This is the data retention policy for the Skyhigh Security Cloud Platform, including all products and components.
The data retention policy for web access log data is set by Skyhigh Security. Collected data is kept in the databases for 100 days. Customers can purchase the SSE Data Retention option to restore the data for 365 days. It is deleted immediately after this retention period or, prior to this, upon receiving written instruction from a customer.
The data in the Skyhigh CASB for Shadow IT cloud infrastructure is aggregated on a daily, weekly, and monthly basis. Aggregation keeps daily data for 45 days, weekly data for 13 weeks, and monthly data for 14 months. Daily data is rolled up to weekly, and weekly is rolled up to monthly. Any data older than 14 months is deleted by default. Sanctioned data is set at 100 days unless the Skyhigh SSE Data Retention option is purchased which extends the data retention for a full year (10% of the price of the applicable Skyhigh Security Service Edge subscriptions being sold or renewed. The 10% applies for all deals $200K or above. For deals under $200K, the addon is a flat charge of $20K).
Skyhigh CASB's data retention policy applies to Sanctioned and Shadow data differently.
The Sanctioned Data is governed by the total count of incident number per incident type. By default, the maximum number of incidents per incident type is 2M. If you have purchased the Extended Sanctioned Data Plan, your data retention period for Sanctioned Data is 12 months instead of 100 days, and the maximum number of incidents per incident type is 7M.
If you would like to extend your data retention, contact Skyhigh Security Sales.
For details about Data Retention for GDPR, see About the GDPR.
Web policy data retention time is not determined by Skyhigh Security. This retention time is under the control of the customers.
Infrastructure/operational logs and telemetry data retention times depend on operational needs and legal requirements.
Skyhigh SSE allows tenants to specify which of Skyhigh regional POPs are used for which cloud services. This allows our customers to control which geographic locations their data is allowed to traverse into/out of. This capability addresses the requirements of customers with strict data residency requirements, which require data to be inspected, blocked or protected, prior to leaving the country.

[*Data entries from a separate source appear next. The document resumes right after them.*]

(* ===== verification/ReplicatorService.v ===== *)
(** * The replicator's clients (src/src/replication/replicator/notify-connection.c,
      doveadm-connection.c, replicator-queue-auth.c, replicator.c, src/src/replication/replication-common.h)

    The commands that change or show the state of the replicator, and its start.  A handler
    gets the line or the arguments it has read and returns the new state, what
    it sends and whether the connection is kept; [None] is a failed assertion,
    a read or write outside of an array, or the use of a null pointer.
    [version_string_verify] of src/src/lib-master/master-service.c guards the
    notify connections. *)

From stdpp Require Import gmap.
From S2P Require Import Prelude Strnum Strescape WildcardMatch Table ReplicatorQueue ReplicatorSync ReplicatorDb DsyncClient ReplicatorBrain.

(** ** Priorities *)

Definition replicator_priority_to_str (priority : Z) : option (list Z) :=
  if priority =? REPLICATION_PRIORITY_NONE then Some (str "none")
  else if priority =? REPLICATION_PRIORITY_LOW then Some (str "low")
  else if priority =? REPLICATION_PRIORITY_HIGH then Some (str "high")
  else if priority =? REPLICATION_PRIORITY_SYNC then Some (str "sync")
  else None.

Definition replication_priority_parse (s : list Z) : option Z :=
  if bool_decide (s = str "none") then Some REPLICATION_PRIORITY_NONE
  else if bool_decide (s = str "low") then Some REPLICATION_PRIORITY_LOW
  else if bool_decide (s = str "high") then Some REPLICATION_PRIORITY_HIGH
  else if bool_decide (s = str "sync") then Some REPLICATION_PRIORITY_SYNC
  else None.

(** ** Versions *)

(** The minor version, [None] for FALSE. *)
Definition version_string_verify_full (line service_name : list Z) (major_version : Z) : option Z :=
  if negb (bool_decide (take 8 line = str "VERSION" ++ [9])) then None
  else
    let line := drop 8 line in
    let len := length service_name in
    if negb (bool_decide (take len line = service_name)) || negb (at0 line len =? 9) then None
    else
      let line := drop (S len) line in
      match span_until (fun p => p =? 9) line with
      | (major, _ :: minor) =>
          minor_version ← str_to_uint minor;
          if str_uint_equals major major_version then Some minor_version else None
      | (_, []) => None
      end.

Definition version_string_verify (line service_name : list Z) (major_version : Z) : bool :=
  if version_string_verify_full line service_name major_version then true else false.

Section Code.
Context {T : Type} `{!Table (list Z) addr T}.
Notation brain := (replicator_brain T).
Implicit Types w : brain.

Variable now : Z.
Variable connects : nat -> bool.
(** The address of the next new user. *)
Variable alloc : gmap addr replicator_user -> addr.

(** ** Notify connections *)

Section Notify.
(** [request id] is the request that is allocated for the sync [id]. *)
Variable request : Z -> Z.

Definition notify_connection_input_line w (line : list Z) : option (brain * bool) :=
  args ← t_strsplit_tabescaped line;
  if (length args <? 2)%nat then Some (w, false)
  else if negb (bool_decide (args !! 0%nat = Some (str "U"))) then Some (w, false)
  else
    (** A missing [args[2]] is NULL, which strcmp does not accept. *)
    prio ← args !! 2%nat;
    name ← args !! 1%nat;
    match replication_priority_parse prio with
    | None => Some (w, false)
    | Some priority =>
        if negb (priority =? REPLICATION_PRIORITY_SYNC) then
          '(w, _) ← brain_add now connects w name priority (alloc (users (queue w)));
          Some (w, true)
        else
          match (id ← args !! 3%nat; str_to_uint id) with
          | None => Some (w, false)
          | Some id =>
              w ← brain_add_sync now connects w name (request id) (alloc (users (queue w)));
              Some (w, true)
          end
    end.

Fixpoint notify_lines w (lines : list (list Z)) : option (brain * bool) :=
  match lines with
  | [] => Some (w, true)
  | line :: lines =>
      '(w, ok) ← notify_connection_input_line w line;
      if (ok : bool) then notify_lines w lines else Some (w, false)
  end.

(** The lines that can be read; also returns [version_received] and whether
    the connection is kept. *)
Definition notify_connection_input w (version_received : bool) (lines : list (list Z)) : option (brain * bool * bool) :=
  if version_received then
    '(w, ok) ← notify_lines w lines;
    Some (w, true, ok)
  else
    match lines with
    | [] => Some (w, false, true)
    | line :: lines =>
        if negb (version_string_verify line (str "replicator-notify") 1) then Some (w, false, false)
        else
          '(w, ok) ← notify_lines w lines;
          Some (w, true, ok)
    end.
End Notify.

(** What [notify_sync_callback] sends for the request with this id. *)
Definition notify_sync_callback (success : bool) (id : Z) : list Z :=
  (if success then 43 else 45) :: 9 :: printf_d id ++ [10].

(** ** Doveadm connections *)

(** Changes of a user's fields behind the queue's back. *)
Definition write_user w (a : addr) (f : replicator_user -> replicator_user) : option brain :=
  _ ← users (queue w) !! a;
  Some (set_queue (update_user (queue w) a f) w).

Definition set_force_full_sync (u : replicator_user) : replicator_user :=
  User (username u) (state u) (last_update u) (last_fast_sync u) (last_full_sync u) (last_successful_sync u) (priority u) (popped u)
    (last_sync_failed u) true.

Definition set_last_update (t : Z) (u : replicator_user) : replicator_user :=
  User (username u) (state u) t (last_fast_sync u) (last_full_sync u) (last_successful_sync u) (priority u) (popped u)
    (last_sync_failed u) (force_full_sync u).

(** [pending_counts] of every priority, the counts of failed, full resync and
    waiting users, and the number of users. *)
Record overview := Overview { pending_counts : list Z; pending_failed : Z; pending_full : Z; waiting_failed : Z; user_count : Z }.

Definition count_user w (o : overview) (u : replicator_user) : option overview :=
  let o := Overview (pending_counts o) (pending_failed o) (pending_full o) (waiting_failed o) (user_count o + 1) in
  if negb (priority u =? REPLICATION_PRIORITY_NONE) then
    n ← pending_counts o !! Z.to_nat (priority u);
    Some (Overview (<[Z.to_nat (priority u) := n + 1]> (pending_counts o)) (pending_failed o) (pending_full o) (waiting_failed o) (user_count o))
  else if (replicator_queue_want_sync_now (queue w) u now).1 then
    if last_sync_failed u then Some (Overview (pending_counts o) (pending_failed o + 1) (pending_full o) (waiting_failed o) (user_count o))
    else Some (Overview (pending_counts o) (pending_failed o) (pending_full o + 1) (waiting_failed o) (user_count o))
  else if last_sync_failed u then Some (Overview (pending_counts o) (pending_failed o) (pending_full o) (waiting_failed o + 1) (user_count o))
  else Some o.

Fixpoint count_users w (o : overview) (l : list addr) : option overview :=
  match l with
  | [] => Some o
  | a :: l => u ← users (queue w) !! a; o ← count_user w o u; count_users w o l
  end.

Definition client_input_status_overview w : option (overview * brain) :=
  '(l, q) ← replicator_queue_iter (queue w);
  let w := set_queue q w in
  o ← count_users w (Overview [0; 0; 0; 0] 0 0 0 0) l;
  Some (o, w).

(** The line of a user in the status. *)
Definition status_line (u : replicator_user) : option (list Z) :=
  p ← replicator_priority_to_str (priority u);
  Some (str_append_tabescaped [] (username u) ++ 9 :: p ++ 9 :: printf_d (last_fast_sync u) ++ 9 :: printf_d (last_full_sync u) ++
    9 :: printf_d (if last_sync_failed u then 1 else 0) ++ 9 :: printf_d (last_successful_sync u) ++ [10]).

Fixpoint status_lines w (mask : list Z) (l : list addr) : option (list Z) :=
  match l with
  | [] => Some []
  | a :: l =>
      u ← users (queue w) !! a;
      m ← wildcard_match (username u) mask;
      if negb m then status_lines w mask l
      else line ← status_line u; rest ← status_lines w mask l; Some (line ++ rest)
  end.

Definition client_input_status w (mask : list Z) : option (list Z * brain) :=
  '(l, q) ← replicator_queue_iter (queue w);
  out ← status_lines (set_queue q w) mask l;
  Some (out ++ [10], set_queue q w).

Definition has_wildcard (s : list Z) : bool := existsb (fun c => (c =? 42) || (c =? 63)) s.

(** The users that match are added again, one after the other. *)
Fixpoint replicate_users w (mask : list Z) (prio : Z) (full : bool) (l : list addr) (match_count : Z) : option (brain * Z) :=
  match l with
  | [] => Some (w, match_count)
  | a :: l =>
      u ← users (queue w) !! a;
      m ← wildcard_match (username u) mask;
      if negb m then replicate_users w mask prio full l match_count
      else
        '(w, a) ← brain_add now connects w (username u) prio (alloc (users (queue w)));
        w ← (if full then write_user w a set_force_full_sync else Some w);
        replicate_users w mask prio full l (match_count + 1)
  end.

Definition client_input_replicate w (args : list (list Z)) : option (brain * list Z * bool) :=
  match args with
  | [p; flags; usermask] =>
      match replication_priority_parse p with
      | None => Some (w, str "-Invalid priority" ++ [10], true)
      | Some prio =>
          let full := existsb (fun c => c =? 102) flags in
          if negb (has_wildcard usermask) then
            '(w, a) ← brain_add now connects w usermask prio (alloc (users (queue w)));
            w ← (if full then write_user w a set_force_full_sync else Some w);
            Some (w, str "+1" ++ [10], true)
          else
            '(l, q) ← replicator_queue_iter (queue w);
            '(w, n) ← replicate_users (set_queue q w) usermask prio full l 0;
            Some (w, 43 :: printf_d n ++ [10], true)
      end
  | _ => Some (w, [], false)
  end.

(** [auth_users] are the users that the auth server lists for the mask. *)
Fixpoint replicator_queue_add_auth_users w (auth_users : list (list Z)) (last_update : Z) : option brain :=
  match auth_users with
  | [] => Some w
  | username :: auth_users =>
      '(w, a) ← brain_add now connects w username REPLICATION_PRIORITY_NONE (alloc (users (queue w)));
      w ← write_user w a (set_last_update last_update);
      replicator_queue_add_auth_users w auth_users last_update
  end.

Definition client_input_add w (auth_users : list Z -> list (list Z)) (args : list (list Z)) : option (brain * list Z * bool) :=
  match args with
  | [usermask] =>
      w ← (if negb (has_wildcard usermask) then
             '(w, _) ← brain_add now connects w usermask REPLICATION_PRIORITY_NONE (alloc (users (queue w))); Some w
           else replicator_queue_add_auth_users w (auth_users usermask) now);
      Some (w, str "+" ++ [10], true)
  | _ => Some (w, [], false)
  end.

Definition client_input_remove w (args : list (list Z)) : option (brain * list Z * bool) :=
  match args with
  | [username] =>
      user ← replicator_queue_lookup (queue w) username;
      match user with
      | None => Some (w, str "-User not found" ++ [10], true)
      | Some a => w ← brain_remove now connects w a; Some (w, str "+" ++ [10], true)
      end
  | _ => Some (w, [], false)
  end.

Definition set_notified (flags st : list Z) (u : replicator_user) : replicator_user :=
  User (username u) (match st with [] => state u | _ => Some st end) now now (if at0 flags 0 =? 102 then now else last_full_sync u)
    (last_successful_sync u) (priority u) (popped u) (last_sync_failed u) (force_full_sync u).

Definition client_input_notify w (args : list (list Z)) : option (brain * list Z * bool) :=
  match args with
  | username :: flags :: st :: _ =>
      '(w, a) ← brain_add now connects w username REPLICATION_PRIORITY_NONE (alloc (users (queue w)));
      w ← write_user w a (set_notified flags st);
      Some (w, str "+" ++ [10], true)
  | _ => Some (w, [], false)
  end.

(** The line of a dsync client in the status. *)
Definition status_dsync_line (path : list Z) (c : dsync_client addr) : list Z :=
  match dsync_client_get_username c with
  | Some username =>
      str_append_tabescaped [] username ++ 9 ::
      match dsync_client_get_type c with
      | DSYNC_TYPE_FULL => str "full"
      | DSYNC_TYPE_NORMAL => str "normal"
      | DSYNC_TYPE_INCREMENTAL => str "incremental"
      end
  | None => 9 :: str "-"
  end ++ 9 :: str_append_tabescaped [] (dsync_client_get_state c path now printf_d) ++ [10].

Definition client_input_status_dsyncs w (path : list Z) : list Z :=
  concat (map (status_dsync_line path) (dsync_clients w)) ++ [10].

(** The overview as it is sent. *)
Definition print_overview (o : overview) : list Z :=
  let pending name p := str "Queued '" ++ name ++ str "' requests" ++ 9 :: printf_d (nth p (pending_counts o) 0) ++ [10] in
  pending (str "sync") 3%nat ++ pending (str "high") 2%nat ++ pending (str "low") 1%nat ++
  str "Queued 'failed' requests" ++ 9 :: printf_d (pending_failed o) ++ 10 ::
  str "Queued 'full resync' requests" ++ 9 :: printf_d (pending_full o) ++ 10 ::
  str "Waiting 'failed' requests" ++ 9 :: printf_d (waiting_failed o) ++ 10 ::
  str "Total number of known users" ++ 9 :: printf_d (user_count o) ++ [10; 10].

Definition client_input_args w (path : list Z) (auth_users : list Z -> list (list Z)) (args : list (list Z)) : option (brain * list Z * bool) :=
  match args with
  | [] => Some (w, [], true)
  | cmd :: args =>
      if bool_decide (cmd = str "STATUS") then
        match args with
        | [] => '(o, w) ← client_input_status_overview w; Some (w, print_overview o, true)
        | mask :: _ => '(out, w) ← client_input_status w mask; Some (w, out, true)
        end
      else if bool_decide (cmd = str "STATUS-DSYNC") then Some (w, client_input_status_dsyncs w path, true)
      else if bool_decide (cmd = str "REPLICATE") then client_input_replicate w args
      else if bool_decide (cmd = str "ADD") then client_input_add w auth_users args
      else if bool_decide (cmd = str "REMOVE") then client_input_remove w args
      else if bool_decide (cmd = str "NOTIFY") then client_input_notify w args
      else Some (w, [], false)
  end.

(** ** The service (replicator.c) *)

Definition REPLICATOR_FAILURE_RESYNC_INTERVAL_SECS : Z := 60 * 5.

(** [replicator_queue_add_auth_users] before the brain has set its change
    callback. *)
Fixpoint start_auth_users (q : replicator_queue T) (auth_users : list (list Z)) (last_update : Z) : option (replicator_queue T) :=
  match auth_users with
  | [] => Some q
  | username :: auth_users =>
      '(q, a) ← replicator_queue_add q username REPLICATION_PRIORITY_NONE now (alloc (users q));
      _ ← users q !! a;
      start_auth_users (update_user q a (set_last_update last_update)) auth_users last_update
  end.

(** [file] is the contents of the database, [None] when there is none. *)
Definition replication_add_users (q : replicator_queue T) (auth_users : list (list Z)) (file : option (list Z)) : option (replicator_queue T) :=
  q ← start_auth_users q auth_users 0;
  '(q, _) ← replicator_queue_import alloc q file now;
  Some q.

(** [hash] is the new table of the queue. *)
Definition main_init (hash : T) (set : replicator_settings) (auth_users : list (list Z)) (file : option (list Z)) : option brain :=
  let q := replicator_queue_init hash (replication_full_sync_interval set) REPLICATOR_FAILURE_RESYNC_INTERVAL_SECS in
  q ← replication_add_users q auth_users file;
  replicator_brain_init now connects q set.

(** The contents of the database that is written. *)
Definition replicator_dump_timeout w : option (list Z * brain) :=
  '(data, q) ← replicator_queue_export (queue w);
  Some (data, set_queue q w).
End Code.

When Skyhigh SSE enforces policies such as DLP or encryption, no data is persisted in Skyhigh SSE. All data passing through Skyhigh SSE for the purposes of DLP inspection is transient, meaning it is located in-memory for the duration of the DLP inspection, and then erased. So, Skyhigh SSE does not write any data to disk during its DLP inspection. If Skyhigh SSE is working in tandem with an existing enterprise DLP solution, it does not even access the contents of the file, which is sent on-premises for inspection. If the DLP inspection is happening on-premises, the Skyhigh SSE Enterprise Connector (EC) receives the location of the file and passes this information to the on-premises DLP solution via ICAP. In all of the above cases, Skyhigh SSE does not store any customer data after the DLP inspection is complete, ensuring customer data privacy and compliance. Additionally, Skyhigh SSE is ISO 27001 certified, ensuring policies and procedures are in place to protect Skyhigh SSE records from loss, destruction and falsification. Skyhigh SSE is also ISO 27018 certified, ensuring the privacy of individual PII data is preserved in the cloud.
Skyhigh Security’s Data Privacy Page is posted on our Legal Homepage. In addition to the Privacy Notice, Skyhigh’s standard Customer Data Processing Agreement and Cloud Services Agreement are also posted on the homepage.
Termination of Contract and Return of Stored Data
Musarubra (Skyhigh Security) agrees to negotiate terms upon your decision to pursue the Musarubra (Skyhigh Security and Trellix) solution. Musarubra (Skyhigh Security and Trellix) will meet the options defined in the termination of a service contract. Musarubra (Skyhigh Security and Trellix) acknowledges that returning/erasing customer data upon termination of an agreement is a requirement as per the GDPR.